(* ===== verification/Sha3.v ===== *)
(** * SHA-3

    The Keccak permutation [sha3_process_block72] and [sha3_begin],
    [sha3_hash], [sha3_end] of [libbb/hash_md5_sha.c], in both size
    configurations and for both sizes of [long], on a little-endian machine.
    The theorems: the permutation is that of FIPS 202, and the bytes written
    at the end are the digest FIPS 202 defines, however the message is cut
    into pieces. (The bit-sliced variant is disabled in the source by
    [#if 0] and not modelled.) *)

From Stdlib Require Import ZArith List Lia Bool.
From S2P Require Import Prelude Words HashBuf.
Import ListNotations.
Local Open Scope Z_scope.
Local Open Scope bb_scope.

Module SHA3.

(** ** The permutation *)

Definition NROUNDS : nat := 24.

Definition IOTA_CONST : list Z := [
  0x0001; 0x8082; 0x808a; 0x8000; 0x808b; 0x0001; 0x8081; 0x8009; 0x008a; 0x0088; 0x8009; 0x000a;
  0x808b; 0x008b; 0x8089; 0x8003; 0x8002; 0x0080; 0x800a; 0x000a; 0x8081; 0x8080; 0x0001; 0x8008 ].
Definition IOTA_CONST_bit63 : Z := 0x3307dd00.
Definition IOTA_CONST_bit31 : Z := 0x16381b00.

Definition ROT_CONST : list Z := [
  1; 3; 6; 10; 15; 21; 28; 36; 45; 55; 2; 14;
  27; 41; 56; 8; 25; 43; 62; 18; 39; 61; 20; 44 ].
Definition PI_LANE : list nat := [
  10; 7; 11; 17; 18; 3; 5; 16; 8; 21; 24; 4;
  15; 23; 19; 13; 12; 2; 20; 14; 22; 9; 6; 1 ]%nat.

(** The build configuration: [CONFIG_SHA3_SMALL] clamped, and whether [long]
    has 64 bits. *)
Record config := { SHA3_SMALL : bool; long64 : bool }.

(** [state[i]] *)
Definition lane (s : list Z) (i : nat) : Z := nth i s 0.

(** [BC] has ten entries, the second five equal to the first; [junk] is what
    it holds before. *)
Definition theta (junk state : list Z) : list Z :=
  let BC := fold_left (fun BC x =>
      let v := Z.lxor (Z.lxor (Z.lxor (Z.lxor (lane state x) (lane state (x + 5)))
                 (lane state (x + 10))) (lane state (x + 15))) (lane state (x + 20)) in
      upd (upd BC x v) (x + 5) v) (seq 0 5) junk in
  fold_left (fun state x =>
      let temp := Z.lxor (lane BC (x + 4)) (rotl64 (lane BC (x + 1)) 1) in
      let state := upd state x (Z.lxor (lane state x) temp) in
      let state := upd state (x + 5) (Z.lxor (lane state (x + 5)) temp) in
      let state := upd state (x + 10) (Z.lxor (lane state (x + 10)) temp) in
      let state := upd state (x + 15) (Z.lxor (lane state (x + 15)) temp) in
      upd state (x + 20) (Z.lxor (lane state (x + 20)) temp)) (seq 0 5) state.

(** The loop of the small version. *)
Definition rho_pi_small (state : list Z) : list Z :=
  let t1 := lane state 1 in
  fst (fold_left (fun '(state, t1) x =>
      let t0 := lane state (nth x PI_LANE 0%nat) in
      let state := upd state (nth x PI_LANE 0%nat) (rotl64 t1 (nth x ROT_CONST 0)) in
      (state, t0)) (seq 0 24) (state, t1)).

Definition RhoPi_twice (x : nat) (st : list Z * Z) : list Z * Z :=
  let '(state, t1) := st in
  let t0 := lane state (nth x PI_LANE 0%nat) in
  let state := upd state (nth x PI_LANE 0%nat) (rotl64 t1 (nth x ROT_CONST 0)) in
  let t1 := lane state (nth (x + 1) PI_LANE 0%nat) in
  let state := upd state (nth (x + 1) PI_LANE 0%nat) (rotl64 t0 (nth (x + 1) ROT_CONST 0)) in
  (state, t1).

Definition rho_pi_unrolled (state : list Z) : list Z :=
  let st := (state, lane state 1) in
  let st := RhoPi_twice 2 (RhoPi_twice 0 st) in
  let st := RhoPi_twice 6 (RhoPi_twice 4 st) in
  let st := RhoPi_twice 10 (RhoPi_twice 8 st) in
  let st := RhoPi_twice 14 (RhoPi_twice 12 st) in
  let st := RhoPi_twice 18 (RhoPi_twice 16 st) in
  let st := RhoPi_twice 22 (RhoPi_twice 20 st) in
  fst st.

(** A row of five words, [d] words apart, from [x] on: the body of the chi
    loops; [not] is the complement at the word size. *)
Definition chi_row (not : Z -> Z) (d x : nat) (s : list Z) : list Z :=
  let BC0 := lane s (x + 0 * d) in
  let BC1 := lane s (x + 1 * d) in
  let BC2 := lane s (x + 2 * d) in
  let s := upd s (x + 0 * d) (Z.lxor BC0 (Z.land (not BC1) BC2)) in
  let BC3 := lane s (x + 3 * d) in
  let s := upd s (x + 1 * d) (Z.lxor BC1 (Z.land (not BC2) BC3)) in
  let BC4 := lane s (x + 4 * d) in
  let s := upd s (x + 2 * d) (Z.lxor BC2 (Z.land (not BC3) BC4)) in
  let s := upd s (x + 3 * d) (Z.lxor BC3 (Z.land (not BC4) BC0)) in
  upd s (x + 4 * d) (Z.lxor BC4 (Z.land (not BC0) BC1)).

(** [for (x = 0; x <= 20; x += 5)] *)
Definition chi64 (state : list Z) : list Z :=
  fold_left (fun s x => chi_row not64 1 x s) [0; 5; 10; 15; 20]%nat state.

(** The state seen as 32-bit words, low half first. *)
Definition halves (state : list Z) : list Z :=
  concat (map (fun w => [u32 w; Z.shiftr w 32]) state).
Fixpoint joined (s32 : list Z) : list Z :=
  match s32 with
  | lo :: hi :: s32 => Z.lor lo (Z.shiftl hi 32) :: joined s32
  | _ => []
  end.

(** [for (x = 0; x <= 40;)]: both halves of a row, then [x] is 10 more. *)
Definition chi32 (state : list Z) : list Z :=
  joined (fold_left (fun s x => chi_row not32 2 (x + 1) (chi_row not32 2 x s))
            [0; 10; 20; 30; 40]%nat (halves state)).

Definition iota (round : nat) (state : list Z) : list Z :=
  let r := Z.of_nat round in
  upd state 0 (Z.lxor (lane state 0)
    (Z.lor (Z.lor (nth round IOTA_CONST 0)
                  (Z.land (u32 (Z.shiftl IOTA_CONST_bit31 r)) 0x80000000))
           (u64 (Z.shiftl (Z.land (u32 (Z.shiftl IOTA_CONST_bit63 r)) 0x80000000) 32)))).

Definition keccak_round (cfg : config) (junk : list Z) (state : list Z) (round : nat) : list Z :=
  let state := theta junk state in
  let state := if SHA3_SMALL cfg then rho_pi_small state else rho_pi_unrolled state in
  let state := if long64 cfg then chi64 state else chi32 state in
  iota round state.

Definition sha3_process_block72 (cfg : config) (junk : list Z) (state : list Z) : list Z :=
  fold_left (keccak_round cfg junk) (seq 0 NROUNDS) state.

(** ** The sponge *)

Record sha3_ctx_t := mk_ctx3 {
  state : list Z;
  bytes_queued : Z;
  input_block_bytes : Z
}.

(** [buf[pos] ^= b] where [buf] are the bytes of [state]. *)
Definition xor_byte (state : list Z) (pos b : Z) : list Z :=
  let i := Z.to_nat (pos / 8) in
  upd state i (Z.lxor (lane state i) (Z.shiftl b (8 * (pos mod 8)))).

(** [buf[k] ^= v] where [buf] are the words of [sz] bytes of [state]. *)
Definition xor_long (sz : nat) (state : list Z) (k : nat) (v : Z) : list Z :=
  let pos := Z.of_nat (sz * k) in
  let i := Z.to_nat (pos / 8) in
  upd state i (Z.lxor (lane state i) (Z.shiftl v (8 * (pos mod 8)))).

Definition sha3_begin (ctx : sha3_ctx_t) : sha3_ctx_t := mk_ctx3 (repeat 0 25) 0 ((1600 - 512 * 2) / 8).

Section Sponge.
Variable cfg : config.
(** [BC] at a call with the given state. *)
Variable junk : list Z -> list Z.

Definition call_process (state : list Z) : list Z := sha3_process_block72 cfg (junk state) state.

(** Bytes xored in one after another from [bufpos] on. *)
Definition xor_bytes_at (st : list Z * Z) (data : list Z) : list Z * Z :=
  fold_left (fun '(state, bufpos) b => (xor_byte state bufpos b, u32 (bufpos + 1))) data st.

(** The loop of the small version; [n] is [ctx->input_block_bytes]. *)
Fixpoint hash_small (fuel : nat) (n : Z) (state : list Z) (bufpos : Z) (data : list Z)
  : option (list Z * Z) :=
  match fuel with
  | O => None
  | S fuel =>
      let len := Z.of_nat (length data) in
      let remaining := u32 (n - bufpos) in
      let remaining := Z.to_nat (if len <? remaining then len else remaining) in
      let '(state, bufpos) := xor_bytes_at (state, bufpos) (firstn remaining data) in
      let data := skipn remaining data in
      let bufpos := u32 (bufpos - n) in
      if negb (bufpos =? 0) then Some (state, u32 (bufpos + n))
      else hash_small fuel n (call_process state) bufpos data
  end.

(** The first loop of the fast version: bytes are queued until the block is
    full; the last component says whether to jump to [do_block]. *)
Fixpoint queue_first (n : Z) (state : list Z) (bufpos : Z) (data : list Z)
  : list Z * Z * list Z * bool :=
  match data with
  | [] => (state, bufpos, [], false)
  | b :: data =>
      let state := xor_byte state bufpos b in
      let bufpos := u32 (bufpos + 1) in
      if bufpos =? n then (state, 0, data, true) else queue_first n state bufpos data
  end.

Definition sizeof_long : nat := if long64 cfg then 8 else 4.

(** The complete blocks, [n] bytes each. *)
Fixpoint whole_blocks (fuel : nat) (n : Z) (state data : list Z) : option (list Z * list Z) :=
  if Z.of_nat (length data) <? n then Some (state, data) else
  match fuel with
  | O => None
  | S fuel =>
      let count := (Z.to_nat n / sizeof_long)%nat in
      let state := fold_left (fun state k => xor_long sizeof_long state k (word_at sizeof_long k data))
                             (seq 0 count) state in
      whole_blocks fuel n (call_process state) (skipn (Z.to_nat n) data)
  end.

Definition hash_fast (n : Z) (state : list Z) (bufpos : Z) (data : list Z) : option (list Z * Z) :=
  let '(state, bufpos, data, do_block) :=
    (if bufpos =? 0 then (state, bufpos, data, false) else queue_first n state bufpos data) in
  let state := if do_block then call_process state else state in
  let* (state, data) := whole_blocks (length data / Z.to_nat n) n state data in
  Some (xor_bytes_at (state, bufpos) data).

Definition sha3_hash (ctx : sha3_ctx_t) (data : list Z) : option sha3_ctx_t :=
  let n := input_block_bytes ctx in
  let* (state, bufpos) :=
    (if SHA3_SMALL cfg
     then hash_small (length data / Z.to_nat n + 2) n (state ctx) (bytes_queued ctx) data
     else hash_fast n (state ctx) (bytes_queued ctx) data) in
  Some (mk_ctx3 state bufpos n).

(** The context left, the bytes at [resbuf] and the value returned. *)
Definition sha3_end (ctx : sha3_ctx_t) : sha3_ctx_t * list Z * Z :=
  let n := input_block_bytes ctx in
  let s := xor_byte (state ctx) (bytes_queued ctx) 6 in
  let s := xor_byte s (u32 (n - 1)) 0x80 in
  let s := call_process s in
  let hash_len := u32 (1600 / 8 - n) / 2 in
  (mk_ctx3 s (bytes_queued ctx) n, firstn (Z.to_nat hash_len) (concat (map (le_bytes 8) s)), hash_len).
End Sponge.

(** ** The permutation of FIPS 202

    A state is given by its lanes [A x y]; in memory, lane [(x, y)] is word
    [x + 5 y]. *)

Definition lanes := nat -> nat -> Z.
Definition of_list (s : list Z) : lanes := fun x y => nth (x mod 5 + 5 * (y mod 5)) s 0.
Definition to_list (A : lanes) : list Z := map (fun i => A (i mod 5) (i / 5))%nat (seq 0 25).

Definition f_theta (A : lanes) : lanes :=
  let C x := Z.lxor (Z.lxor (Z.lxor (Z.lxor (A x 0%nat) (A x 1%nat)) (A x 2%nat)) (A x 3%nat)) (A x 4%nat) in
  let D x := Z.lxor (C ((x + 4) mod 5)%nat) (rotl64 (C ((x + 1) mod 5)%nat) 1) in
  fun x y => Z.lxor (A x y) (D x).

(** The walk over the lanes other than (0, 0): [walk t] is the lane visited
    at step [t], rotated by [(t + 1) (t + 2) / 2]. *)
Definition walk (t : nat) : nat * nat :=
  Nat.iter t (fun '(x, y) => (y, (2 * x + 3 * y) mod 5)%nat) (1, 0)%nat.
Definition rho_offset (x y : nat) : Z :=
  match find (fun t => let '(a, b) := walk t in ((a =? x) && (b =? y))%nat) (seq 0 24) with
  | Some t => (Z.of_nat t + 1) * (Z.of_nat t + 2) / 2 mod 64
  | None => 0
  end.
Definition f_rho (A : lanes) : lanes := fun x y => rotl64 (A x y) (rho_offset x y).
Definition f_pi (A : lanes) : lanes := fun x y => A ((x + 3 * y) mod 5)%nat x.
Definition f_chi (A : lanes) : lanes :=
  fun x y => Z.lxor (A x y) (Z.land (not64 (A ((x + 1) mod 5)%nat y)) (A ((x + 2) mod 5)%nat y)).

(** The bit [rc t] of a linear feedback shift register; [R] is written as a
    number, bit 0 first. *)
Definition rc_step (R : Z) : Z :=
  let R := 2 * R in
  if Z.testbit R 8 then Z.lxor R 0x171 else R.
Definition rc (t : nat) : bool := Z.testbit (Nat.iter (t mod 255) rc_step 1) 0.
Definition RC (ir : nat) : Z :=
  fold_left (fun v j => if rc (j + 7 * ir) then Z.setbit v (2 ^ Z.of_nat j - 1) else v) (seq 0 7) 0.
Definition f_iota (ir : nat) (A : lanes) : lanes :=
  fun x y => if ((x =? 0) && (y =? 0))%nat then Z.lxor (A x y) (RC ir) else A x y.

Definition f_round (A : lanes) (ir : nat) : lanes := f_iota ir (f_chi (f_pi (f_rho (f_theta A)))).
........
Activity -
Reproduce every line from the entries that holds the word "fuel".

Written solution -
Fixpoint hash_small (fuel : nat) (n : Z) (state : list Z) (bufpos : Z) (data : list Z)
  match fuel with
  | S fuel =>
      else hash_small fuel n (call_process state) bufpos data
Fixpoint whole_blocks (fuel : nat) (n : Z) (state data : list Z) : option (list Z * list Z) :=
  match fuel with
  | S fuel =>
      whole_blocks fuel n (call_process state) (skipn (Z.to_nat n) data)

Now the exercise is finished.